JRS is a (distant) little cousin to mature systems such as Condor and PBS. It differs from these systems in that it is extremely small and very simple to set up.

JRS has a homepage. Its source repository is hosted on GitHub. Packages for Debian-based distributions can be found online.

Installation

Compiling

  1. Install OpenSSL and APR (Apache Portable Runtime). On Ubuntu/Debian, these packages are libssl-dev and libapr1-dev.

  2. Install the scons build tool if you do not already have it.

  3. Compile with scons. This will produce a static binary jrs suitable for distribution to a compute cluster without the need to install the dependencies on each node.

Installing

JRS can be installed either as a Debian package or "from scratch". To build a Debian package, do the following:

$ ./build-deb.sh
$ dpkg -i jrs_1.0-1_amd64.deb   # for example

Alternatively, simply do make install to install JRS.
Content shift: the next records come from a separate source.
(** Whatever the decision and whatever the collaborators do, a decision
    that passes the check of line 121 unlinks the stored file once and
    pops the three session keys. *)
Lemma button_cb_cleanup env data w p :
  pending w p -> answer_error env = None ->
  let '(r, w', l) := button_cb env data w in
  unlinks p l = 1 /\ (p ∉ fs w') /\
  user_data w' =
    delete "last_media_filename"
      (delete "last_media_mime" (delete "last_media_path" (user_data w))).
Proof.
  intros Hp Ha. rewrite (button_cb_pending env data w p Hp Ha).
  destruct Hp as (_ & _ & Hin).
  pose proof (decision_body_input env data p
                (user_data w !! "last_media_mime")
                (default "file" (user_data w !! "last_media_filename"))
                w Hin) as H.
  destruct (decision_body env data p _ _ w) as [[r w1] l1].
  destruct H as (-> & [(Hin1 & Hl) | (Hout & Hl)]).
  - rewrite (bool_decide_eq_true_2 _ Hin1).
    cbn [unlinks]. rewrite unlinks_app, Hl. cbn [unlinks].
    rewrite String.eqb_refl.
    split; [reflexivity | split; [apply not_elem_of_removed | reflexivity]].
  - rewrite (bool_decide_eq_false_2 _ Hout).
    cbn [unlinks]. rewrite unlinks_app, Hl.
    split; [reflexivity | split; [apply not_elem_of_removed | reflexivity]].
Qed.

(** Without a stored path, or with a stored path that is not on storage,
    the handler only answers the query and shows the diagnostic. *)
Lemma button_cb_no_file env data w :
  (user_data w !! "last_media_path" = None \/
   exists p, user_data w !! "last_media_path" = Some p /\ p ∉ fs w) ->
  answer_error env = None ->
  button_cb env data w =
    (match edit_error env msg_no_file with
     | Some e => Raise e
     | None => Normal tt
     end, w, [EvAnswer; EvEditText msg_no_file]).
Proof.
  intros [Hp | (p & Hp & Hout)] Ha; run_all; try reflexivity; done.
Qed.

Lemma session_empty_after_pops (m : gmap string string) w :
  user_data w =
    delete "last_media_filename"
      (delete "last_media_mime" (delete "last_media_path" m)) ->
  session_empty w.
Proof.
  intros H. unfold session_empty. rewrite H. by simplify_map_eq.
Qed.

(** ** Uploads *)

(** C1, as stated, fails: the user uploads [clip.mp4] and then, before
    any decision, [loop.gif]. Handling the second upload calls no
    deletion, and the file downloaded for the first upload is still on
    storage next to the second one. *)
Lemma second_upload_leaves_first_file :
  let '(r1, w1, l1) :=
    handle_media (calm_env "a1b2c3d4") (video_message "F1" "clip.mp4")
      empty_world in
  let '(r2, w2, l2) :=
    handle_media (calm_env "e5f6g7h8") (animation_message "F2" "loop.gif")
      w1 in
  r1 = Normal tt /\ r2 = Normal tt /\
  user_data w1 !! "last_media_path" = Some "/tmp/tmpa1b2c3d4.mp4" /\
  user_data w2 !! "last_media_path" = Some "/tmp/tmpe5f6g7h8.gif" /\
  deletions l2 = [] /\
  "/tmp/tmpa1b2c3d4.mp4" ∈ fs w2 /\
  ~ ("/tmp/tmpa1b2c3d4.mp4" ∉ fs w2).
Proof.
  vm_compute. repeat split; try reflexivity. intros H. apply H. reflexivity.
Qed.
(** ** Emission *)

Lemma send_metrics_to_newrelic_body_answered {Env} (sdk : Clients Env)
  client project_id region cluster node_pool_name info w response env' :
  let metrics :=
    make_metrics (make_tags project_id region cluster node_pool_name) info in
  send_batch sdk client metrics (cloud w) = (Ok response, env') ->
  send_metrics_to_newrelic_body sdk client project_id region cluster
    node_pool_name info w =
  let w1 := mkWorld env' (trace w ++ [Remote (SendBatch client metrics)]) in
  if ok response then (Ok tt, log (Print MsgSent) w1)
  else (Raise (HTTPError (status response)), w1).
Proof.
  intros metrics Hsend. unfold send_metrics_to_newrelic_body. fold metrics.
  rewrite (bind_ok _ _ _ _ _ (remote_ok _ _ _ _ _ Hsend)).
  unfold raise_for_status, bind. destruct (ok response); reflexivity.
Qed.
(** * Luos message allocator (Robus/src/msg_alloc.c)

    A shallow embedding of the single-buffer message allocator and the
    properties its specification states about it.

    Pointers are addresses, kept as [Z]; a cast [(uint32_t)p] is written
    [u32 p].  The allocator's globals form the record [state]; the message
    buffer lives in a byte memory addressed by [Z].  [LUOS_ASSERT] halts the
    program, and an access through [mem_stat] needs a record behind the
    pointer: both are outcomes of the monad [alloc]. *)

From stdpp Require Import gmap list.

Local Open Scope Z_scope.

(** ** Machine integers *)

Definition u8 (x : Z) : Z := x mod 2 ^ 8.
Definition u16 (x : Z) : Z := x mod 2 ^ 16.
Definition u32 (x : Z) : Z := x mod 2 ^ 32.

Definition NULL : Z := 0.

(** ** Data model *)

(** [error_return_t], declared in a header outside msg_alloc.c, with the
    two values the allocator returns. *)
Inductive error_return_t : Type := SUCCEED | FAILED.

Record luos_task_t : Type := mk_luos_task {
  msg_pt : Z;            (* msg_t *msg_pt *)
  ll_container_pt : Z    (* ll_container_t *ll_container_pt *)
}.

Record tx_task_t : Type := mk_tx_task {
  data_pt : Z;           (* char *data_pt *)
  size : Z               (* uint16_t size *)
}.

(** The three [uint8_t] fields of [memory_stats_t] the allocator uses. *)
Record memory_stats_t : Type := mk_memory_stats {
  msg_stack_ratio : Z;
  luos_stack_ratio : Z;
  msg_drop_number : Z
}.

(** The build configuration and the layout of the target, which come from
    headers outside msg_alloc.c ([config.h], [msg_alloc.h]): the address of
    [msg_buffer], the compile-time constants, the size of [header_t] and the
    readers of the header fields; and the words that lie in memory right
    after each task array, which the slide loops read when a stack is full
    ([a[rm + 1]] with [rm + 1 = MAX_MSG_NB]). *)
Class Target : Type := mk_target {
  msg_buffer : Z;
  MSG_BUFFER_SIZE : Z;
  MAX_MSG_NB : Z;
  MAX_DATA_MSG_SIZE : Z;
  sizeof_header_t : Z;
  header_size : (Z -> Z) -> Z -> Z;     (* msg->header.size *)
  header_cmd : (Z -> Z) -> Z -> Z;      (* msg->header.cmd *)
  header_source : (Z -> Z) -> Z -> Z;   (* msg->header.source *)
  msg_tasks_past : Z;
  luos_tasks_past : luos_task_t;
  tx_tasks_past : tx_task_t
}.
The JRS daemons should be started on boot for an ordinary compute cluster configuration. JRS installs an init-script at /etc/init.d/jrs-daemon. This script can be used to manually start/stop/restart the daemon(s) as well.

Configuration

JRS requires one "metadata server", which coordinates resource sharing among all clients, and one or more "compute nodes", which actually run jobs. To configure JRS, first determine which nodes should serve each of these roles.

  1. Configure the master by editing node.master in the JRS installation directory. This file should be updated on all nodes if the master is changed.

  2. Configure the compute node list by editing node.list in the JRS installation directory. This file should also be propagated to all nodes.

  3. Set up a shared secret among all machines. This shared secret is used to establish encrypted communcation between clients, the metadata server and the compute nodes. Place random data of arbitrary length in the secret file and propagate it to all nodes. For example:

    dd if=/dev/random of=secret bs=256 count=1

Using

Once JRS installed, its use is very simple. Just use jrs-submit with a Condor submit file:

$ jrs-submit test.condor

The submit process will run, and show status updates, until all jobs are done. If the process is killed and restarted, it will restart all jobs, so make sure to run it on a node that will remain stable.

Authorship and License

JRS is fully original code Copyright (c) 2013 Chris Fallin cfallin@c1f.net. It is released under the GNU General Public License, version 2 or later.